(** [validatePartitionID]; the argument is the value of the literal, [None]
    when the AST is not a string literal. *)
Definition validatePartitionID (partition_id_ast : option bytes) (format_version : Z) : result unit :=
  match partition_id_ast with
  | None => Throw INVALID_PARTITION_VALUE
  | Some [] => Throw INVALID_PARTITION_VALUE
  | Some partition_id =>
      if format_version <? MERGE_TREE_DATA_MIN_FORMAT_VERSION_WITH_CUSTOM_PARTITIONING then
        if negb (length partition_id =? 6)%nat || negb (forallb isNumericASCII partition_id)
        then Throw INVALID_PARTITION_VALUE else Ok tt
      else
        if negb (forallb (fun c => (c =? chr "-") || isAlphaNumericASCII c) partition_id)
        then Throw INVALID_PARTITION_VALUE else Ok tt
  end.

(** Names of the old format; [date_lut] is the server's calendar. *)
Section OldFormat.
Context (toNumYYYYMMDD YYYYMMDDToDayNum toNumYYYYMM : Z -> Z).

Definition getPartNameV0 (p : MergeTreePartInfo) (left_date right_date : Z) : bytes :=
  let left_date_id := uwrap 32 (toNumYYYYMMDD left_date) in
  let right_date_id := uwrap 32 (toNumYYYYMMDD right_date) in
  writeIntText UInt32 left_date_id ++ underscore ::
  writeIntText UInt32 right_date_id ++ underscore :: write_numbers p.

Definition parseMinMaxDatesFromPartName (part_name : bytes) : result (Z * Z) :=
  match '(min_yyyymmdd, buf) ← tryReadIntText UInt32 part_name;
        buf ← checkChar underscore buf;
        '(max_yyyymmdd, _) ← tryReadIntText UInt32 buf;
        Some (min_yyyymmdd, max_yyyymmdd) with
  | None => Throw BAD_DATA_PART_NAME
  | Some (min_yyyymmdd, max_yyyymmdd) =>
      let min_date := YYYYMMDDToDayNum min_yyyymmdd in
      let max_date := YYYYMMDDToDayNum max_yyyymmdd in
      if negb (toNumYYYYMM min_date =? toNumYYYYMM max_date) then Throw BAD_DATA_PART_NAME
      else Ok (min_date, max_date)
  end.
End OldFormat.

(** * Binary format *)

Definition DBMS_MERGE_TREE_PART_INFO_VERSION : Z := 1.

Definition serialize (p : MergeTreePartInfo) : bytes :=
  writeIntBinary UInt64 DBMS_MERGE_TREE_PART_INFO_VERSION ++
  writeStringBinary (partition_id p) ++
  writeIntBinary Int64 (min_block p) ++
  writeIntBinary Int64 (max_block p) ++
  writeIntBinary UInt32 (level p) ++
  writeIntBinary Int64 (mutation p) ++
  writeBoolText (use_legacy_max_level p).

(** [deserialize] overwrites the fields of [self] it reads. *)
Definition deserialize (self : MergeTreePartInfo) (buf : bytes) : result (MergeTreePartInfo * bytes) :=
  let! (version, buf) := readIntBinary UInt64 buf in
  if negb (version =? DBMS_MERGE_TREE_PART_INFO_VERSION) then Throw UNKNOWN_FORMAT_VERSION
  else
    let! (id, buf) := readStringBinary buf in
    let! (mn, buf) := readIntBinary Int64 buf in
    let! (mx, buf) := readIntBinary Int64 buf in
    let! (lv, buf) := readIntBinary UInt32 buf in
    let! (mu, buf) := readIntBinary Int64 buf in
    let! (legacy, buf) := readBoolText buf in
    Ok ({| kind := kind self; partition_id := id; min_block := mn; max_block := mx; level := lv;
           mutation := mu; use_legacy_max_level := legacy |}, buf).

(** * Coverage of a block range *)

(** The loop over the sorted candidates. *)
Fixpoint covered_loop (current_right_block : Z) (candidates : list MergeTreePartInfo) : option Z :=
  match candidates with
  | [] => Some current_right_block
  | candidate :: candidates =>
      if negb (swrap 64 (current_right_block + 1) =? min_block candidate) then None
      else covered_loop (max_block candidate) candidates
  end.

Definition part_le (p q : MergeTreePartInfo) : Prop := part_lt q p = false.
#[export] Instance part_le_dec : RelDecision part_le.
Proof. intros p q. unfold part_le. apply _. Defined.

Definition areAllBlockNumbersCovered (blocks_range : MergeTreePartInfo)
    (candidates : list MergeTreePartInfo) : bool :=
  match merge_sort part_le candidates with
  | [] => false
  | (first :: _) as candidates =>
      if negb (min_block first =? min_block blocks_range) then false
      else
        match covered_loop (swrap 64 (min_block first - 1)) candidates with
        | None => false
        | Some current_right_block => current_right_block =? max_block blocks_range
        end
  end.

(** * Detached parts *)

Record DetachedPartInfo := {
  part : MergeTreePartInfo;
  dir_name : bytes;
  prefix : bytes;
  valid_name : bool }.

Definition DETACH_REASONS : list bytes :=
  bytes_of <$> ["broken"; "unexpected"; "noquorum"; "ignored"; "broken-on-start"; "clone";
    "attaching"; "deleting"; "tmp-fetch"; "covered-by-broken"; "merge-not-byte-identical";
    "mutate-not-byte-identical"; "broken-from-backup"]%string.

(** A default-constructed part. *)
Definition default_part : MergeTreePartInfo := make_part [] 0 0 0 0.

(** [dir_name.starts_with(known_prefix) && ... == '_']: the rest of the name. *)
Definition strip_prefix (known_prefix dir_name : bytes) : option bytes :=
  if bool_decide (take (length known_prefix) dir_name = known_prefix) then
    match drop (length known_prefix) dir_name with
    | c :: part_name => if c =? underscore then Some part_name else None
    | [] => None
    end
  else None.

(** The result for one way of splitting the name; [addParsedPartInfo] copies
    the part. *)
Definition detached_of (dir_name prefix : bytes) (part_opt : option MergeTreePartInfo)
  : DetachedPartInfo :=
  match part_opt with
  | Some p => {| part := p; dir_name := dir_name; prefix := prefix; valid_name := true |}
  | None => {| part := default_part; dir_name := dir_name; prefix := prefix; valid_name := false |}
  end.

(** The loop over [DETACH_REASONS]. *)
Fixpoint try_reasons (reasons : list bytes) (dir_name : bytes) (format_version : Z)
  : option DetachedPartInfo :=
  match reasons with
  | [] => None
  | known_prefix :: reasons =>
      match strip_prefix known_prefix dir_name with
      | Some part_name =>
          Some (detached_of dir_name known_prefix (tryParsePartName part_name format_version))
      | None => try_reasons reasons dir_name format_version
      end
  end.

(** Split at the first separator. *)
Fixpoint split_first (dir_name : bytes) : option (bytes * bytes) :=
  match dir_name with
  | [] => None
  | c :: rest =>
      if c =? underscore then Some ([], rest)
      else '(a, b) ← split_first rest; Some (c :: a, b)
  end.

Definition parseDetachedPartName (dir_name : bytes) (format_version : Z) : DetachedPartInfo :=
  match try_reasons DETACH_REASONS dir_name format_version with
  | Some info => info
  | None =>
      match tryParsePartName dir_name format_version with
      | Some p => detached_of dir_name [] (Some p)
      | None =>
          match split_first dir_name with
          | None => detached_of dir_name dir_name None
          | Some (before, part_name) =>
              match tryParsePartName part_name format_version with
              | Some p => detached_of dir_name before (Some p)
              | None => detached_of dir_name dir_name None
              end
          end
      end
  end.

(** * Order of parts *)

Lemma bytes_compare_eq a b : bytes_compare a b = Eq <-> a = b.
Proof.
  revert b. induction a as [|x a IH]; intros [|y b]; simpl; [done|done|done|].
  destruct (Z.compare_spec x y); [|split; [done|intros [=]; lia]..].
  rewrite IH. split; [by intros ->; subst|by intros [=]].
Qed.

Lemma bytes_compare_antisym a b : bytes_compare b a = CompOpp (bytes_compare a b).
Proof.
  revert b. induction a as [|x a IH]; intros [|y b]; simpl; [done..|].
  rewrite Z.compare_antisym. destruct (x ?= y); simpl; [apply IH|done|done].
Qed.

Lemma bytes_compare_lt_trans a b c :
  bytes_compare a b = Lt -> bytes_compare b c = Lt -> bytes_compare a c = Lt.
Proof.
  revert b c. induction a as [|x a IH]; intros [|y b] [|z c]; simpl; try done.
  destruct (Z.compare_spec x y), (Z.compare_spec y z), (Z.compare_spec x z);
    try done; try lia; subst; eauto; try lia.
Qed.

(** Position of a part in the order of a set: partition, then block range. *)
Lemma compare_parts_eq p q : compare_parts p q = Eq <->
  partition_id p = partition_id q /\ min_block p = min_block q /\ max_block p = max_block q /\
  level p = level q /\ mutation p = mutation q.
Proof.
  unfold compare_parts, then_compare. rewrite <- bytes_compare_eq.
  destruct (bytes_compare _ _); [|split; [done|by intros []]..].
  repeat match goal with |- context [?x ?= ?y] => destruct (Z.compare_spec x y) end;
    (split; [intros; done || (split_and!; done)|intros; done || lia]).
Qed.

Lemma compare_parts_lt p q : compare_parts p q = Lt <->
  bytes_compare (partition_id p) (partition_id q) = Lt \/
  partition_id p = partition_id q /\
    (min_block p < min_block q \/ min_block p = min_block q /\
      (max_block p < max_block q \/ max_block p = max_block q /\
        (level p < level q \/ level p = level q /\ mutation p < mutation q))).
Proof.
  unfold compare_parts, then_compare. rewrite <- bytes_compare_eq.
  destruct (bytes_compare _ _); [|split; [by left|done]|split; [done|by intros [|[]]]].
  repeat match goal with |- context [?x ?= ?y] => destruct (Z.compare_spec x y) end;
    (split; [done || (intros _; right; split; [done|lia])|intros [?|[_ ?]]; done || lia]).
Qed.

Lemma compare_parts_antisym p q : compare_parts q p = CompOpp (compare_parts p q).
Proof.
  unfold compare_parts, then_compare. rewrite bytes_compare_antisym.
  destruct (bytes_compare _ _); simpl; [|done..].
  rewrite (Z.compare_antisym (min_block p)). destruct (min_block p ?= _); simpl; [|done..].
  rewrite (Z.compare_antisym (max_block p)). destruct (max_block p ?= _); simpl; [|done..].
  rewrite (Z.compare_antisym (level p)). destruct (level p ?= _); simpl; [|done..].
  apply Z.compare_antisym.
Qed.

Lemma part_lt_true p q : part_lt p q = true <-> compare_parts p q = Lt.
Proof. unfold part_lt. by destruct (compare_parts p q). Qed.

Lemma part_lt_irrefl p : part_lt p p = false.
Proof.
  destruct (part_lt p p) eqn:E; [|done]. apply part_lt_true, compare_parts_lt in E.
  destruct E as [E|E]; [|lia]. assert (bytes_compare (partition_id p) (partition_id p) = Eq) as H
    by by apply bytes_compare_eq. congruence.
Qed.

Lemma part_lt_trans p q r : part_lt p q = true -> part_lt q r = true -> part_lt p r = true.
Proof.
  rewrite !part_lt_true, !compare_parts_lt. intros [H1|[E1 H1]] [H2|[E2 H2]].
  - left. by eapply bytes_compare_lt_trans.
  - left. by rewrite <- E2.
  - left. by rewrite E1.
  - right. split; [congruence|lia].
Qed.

-=-=-=-=-

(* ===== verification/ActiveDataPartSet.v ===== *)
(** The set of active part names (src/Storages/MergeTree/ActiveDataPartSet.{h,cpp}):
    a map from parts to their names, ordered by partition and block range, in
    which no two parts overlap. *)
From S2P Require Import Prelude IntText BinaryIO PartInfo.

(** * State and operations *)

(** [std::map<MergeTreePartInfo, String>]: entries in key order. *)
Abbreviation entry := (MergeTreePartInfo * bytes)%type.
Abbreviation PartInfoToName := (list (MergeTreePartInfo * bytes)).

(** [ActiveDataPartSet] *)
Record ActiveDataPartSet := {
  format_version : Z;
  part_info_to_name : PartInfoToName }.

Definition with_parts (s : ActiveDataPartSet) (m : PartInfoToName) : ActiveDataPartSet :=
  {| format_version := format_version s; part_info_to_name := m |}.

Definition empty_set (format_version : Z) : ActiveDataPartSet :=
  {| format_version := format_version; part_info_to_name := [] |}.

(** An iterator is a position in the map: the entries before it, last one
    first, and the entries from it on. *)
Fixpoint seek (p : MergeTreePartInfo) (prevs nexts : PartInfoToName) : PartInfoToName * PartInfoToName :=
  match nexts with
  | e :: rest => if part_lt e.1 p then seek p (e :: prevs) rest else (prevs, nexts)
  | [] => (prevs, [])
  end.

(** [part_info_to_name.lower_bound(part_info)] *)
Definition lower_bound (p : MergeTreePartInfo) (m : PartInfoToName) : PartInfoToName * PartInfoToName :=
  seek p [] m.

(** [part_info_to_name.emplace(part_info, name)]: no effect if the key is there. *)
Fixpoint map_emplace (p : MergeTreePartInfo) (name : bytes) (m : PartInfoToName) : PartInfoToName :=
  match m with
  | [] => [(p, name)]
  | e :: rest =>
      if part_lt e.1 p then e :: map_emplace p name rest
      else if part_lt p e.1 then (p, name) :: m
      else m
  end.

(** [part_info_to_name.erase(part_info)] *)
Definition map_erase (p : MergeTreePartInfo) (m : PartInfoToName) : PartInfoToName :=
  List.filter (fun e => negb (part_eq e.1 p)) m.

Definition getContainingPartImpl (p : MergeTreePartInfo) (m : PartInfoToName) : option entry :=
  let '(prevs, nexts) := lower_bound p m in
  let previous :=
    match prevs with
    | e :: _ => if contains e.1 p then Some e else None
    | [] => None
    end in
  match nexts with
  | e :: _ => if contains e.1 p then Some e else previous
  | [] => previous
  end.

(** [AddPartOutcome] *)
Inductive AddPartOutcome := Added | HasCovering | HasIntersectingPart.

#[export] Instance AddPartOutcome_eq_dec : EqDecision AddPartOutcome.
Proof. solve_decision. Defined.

-=-=-=-=-

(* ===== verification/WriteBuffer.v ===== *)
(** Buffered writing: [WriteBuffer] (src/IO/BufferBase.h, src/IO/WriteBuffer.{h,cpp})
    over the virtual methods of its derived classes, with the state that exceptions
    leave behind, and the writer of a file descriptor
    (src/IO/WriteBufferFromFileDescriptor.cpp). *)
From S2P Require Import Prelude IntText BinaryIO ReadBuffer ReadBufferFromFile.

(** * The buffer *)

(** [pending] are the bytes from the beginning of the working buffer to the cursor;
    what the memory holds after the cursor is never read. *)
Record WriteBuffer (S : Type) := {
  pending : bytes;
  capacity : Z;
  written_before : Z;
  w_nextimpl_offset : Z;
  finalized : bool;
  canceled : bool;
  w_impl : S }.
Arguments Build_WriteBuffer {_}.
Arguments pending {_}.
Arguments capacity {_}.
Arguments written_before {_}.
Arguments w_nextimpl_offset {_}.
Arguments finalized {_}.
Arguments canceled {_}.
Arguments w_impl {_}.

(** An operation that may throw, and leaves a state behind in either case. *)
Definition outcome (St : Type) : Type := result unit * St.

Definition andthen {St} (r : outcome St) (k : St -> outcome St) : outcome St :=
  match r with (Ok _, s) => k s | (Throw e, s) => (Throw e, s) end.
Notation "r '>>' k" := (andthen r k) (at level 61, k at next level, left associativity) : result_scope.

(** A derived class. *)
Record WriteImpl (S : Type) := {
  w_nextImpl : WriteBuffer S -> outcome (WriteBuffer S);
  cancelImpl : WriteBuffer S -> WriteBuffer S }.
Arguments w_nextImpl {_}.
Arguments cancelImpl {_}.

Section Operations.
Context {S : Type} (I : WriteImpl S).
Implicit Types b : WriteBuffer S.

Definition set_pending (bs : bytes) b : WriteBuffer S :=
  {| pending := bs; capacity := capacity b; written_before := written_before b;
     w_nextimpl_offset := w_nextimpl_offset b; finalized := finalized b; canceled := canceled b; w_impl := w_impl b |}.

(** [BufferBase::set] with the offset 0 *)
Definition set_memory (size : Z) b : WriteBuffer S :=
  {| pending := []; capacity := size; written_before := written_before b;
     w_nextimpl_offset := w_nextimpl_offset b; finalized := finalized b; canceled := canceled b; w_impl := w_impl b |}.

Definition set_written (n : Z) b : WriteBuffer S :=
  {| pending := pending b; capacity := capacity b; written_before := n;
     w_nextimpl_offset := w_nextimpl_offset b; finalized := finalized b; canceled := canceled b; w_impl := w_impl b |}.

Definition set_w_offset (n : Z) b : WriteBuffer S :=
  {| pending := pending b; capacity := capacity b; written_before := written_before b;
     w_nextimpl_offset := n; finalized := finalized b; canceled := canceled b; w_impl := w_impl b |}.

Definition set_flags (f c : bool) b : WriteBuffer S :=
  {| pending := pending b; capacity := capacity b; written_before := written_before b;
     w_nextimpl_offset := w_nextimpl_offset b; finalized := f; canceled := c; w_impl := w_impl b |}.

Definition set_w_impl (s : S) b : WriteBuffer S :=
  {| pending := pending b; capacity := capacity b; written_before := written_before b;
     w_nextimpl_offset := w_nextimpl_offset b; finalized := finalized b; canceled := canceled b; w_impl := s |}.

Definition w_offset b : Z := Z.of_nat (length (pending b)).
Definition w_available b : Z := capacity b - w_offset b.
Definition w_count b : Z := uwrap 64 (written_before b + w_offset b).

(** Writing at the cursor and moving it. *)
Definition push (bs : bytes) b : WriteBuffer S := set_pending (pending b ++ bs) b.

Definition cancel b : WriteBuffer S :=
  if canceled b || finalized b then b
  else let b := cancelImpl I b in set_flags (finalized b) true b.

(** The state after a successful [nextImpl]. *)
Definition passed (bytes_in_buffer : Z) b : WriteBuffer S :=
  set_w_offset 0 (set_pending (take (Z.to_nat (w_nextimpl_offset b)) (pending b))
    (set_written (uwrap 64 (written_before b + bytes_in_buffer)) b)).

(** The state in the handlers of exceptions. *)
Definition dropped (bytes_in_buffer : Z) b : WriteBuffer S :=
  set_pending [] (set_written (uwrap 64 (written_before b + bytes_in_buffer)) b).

-=-=-=-=-

WHAT TO DO> Out of the data above, transcribe exactly and only the lines starting with the line that has "(** [dir_name.starts_with(known_prefix) &&" and going on through the line that has "Some part_name =>", both included.

OUTPUT>
(** [dir_name.starts_with(known_prefix) && ... == '_']: the rest of the name. *)
Definition strip_prefix (known_prefix dir_name : bytes) : option bytes :=
  if bool_decide (take (length known_prefix) dir_name = known_prefix) then
    match drop (length known_prefix) dir_name with
    | c :: part_name => if c =? underscore then Some part_name else None
    | [] => None
    end
  else None.

(** The result for one way of splitting the name; [addParsedPartInfo] copies
    the part. *)
Definition detached_of (dir_name prefix : bytes) (part_opt : option MergeTreePartInfo)
  : DetachedPartInfo :=
  match part_opt with
  | Some p => {| part := p; dir_name := dir_name; prefix := prefix; valid_name := true |}
  | None => {| part := default_part; dir_name := dir_name; prefix := prefix; valid_name := false |}
  end.

(** The loop over [DETACH_REASONS]. *)
Fixpoint try_reasons (reasons : list bytes) (dir_name : bytes) (format_version : Z)
  : option DetachedPartInfo :=
  match reasons with
  | [] => None
  | known_prefix :: reasons =>
      match strip_prefix known_prefix dir_name with
      | Some part_name =>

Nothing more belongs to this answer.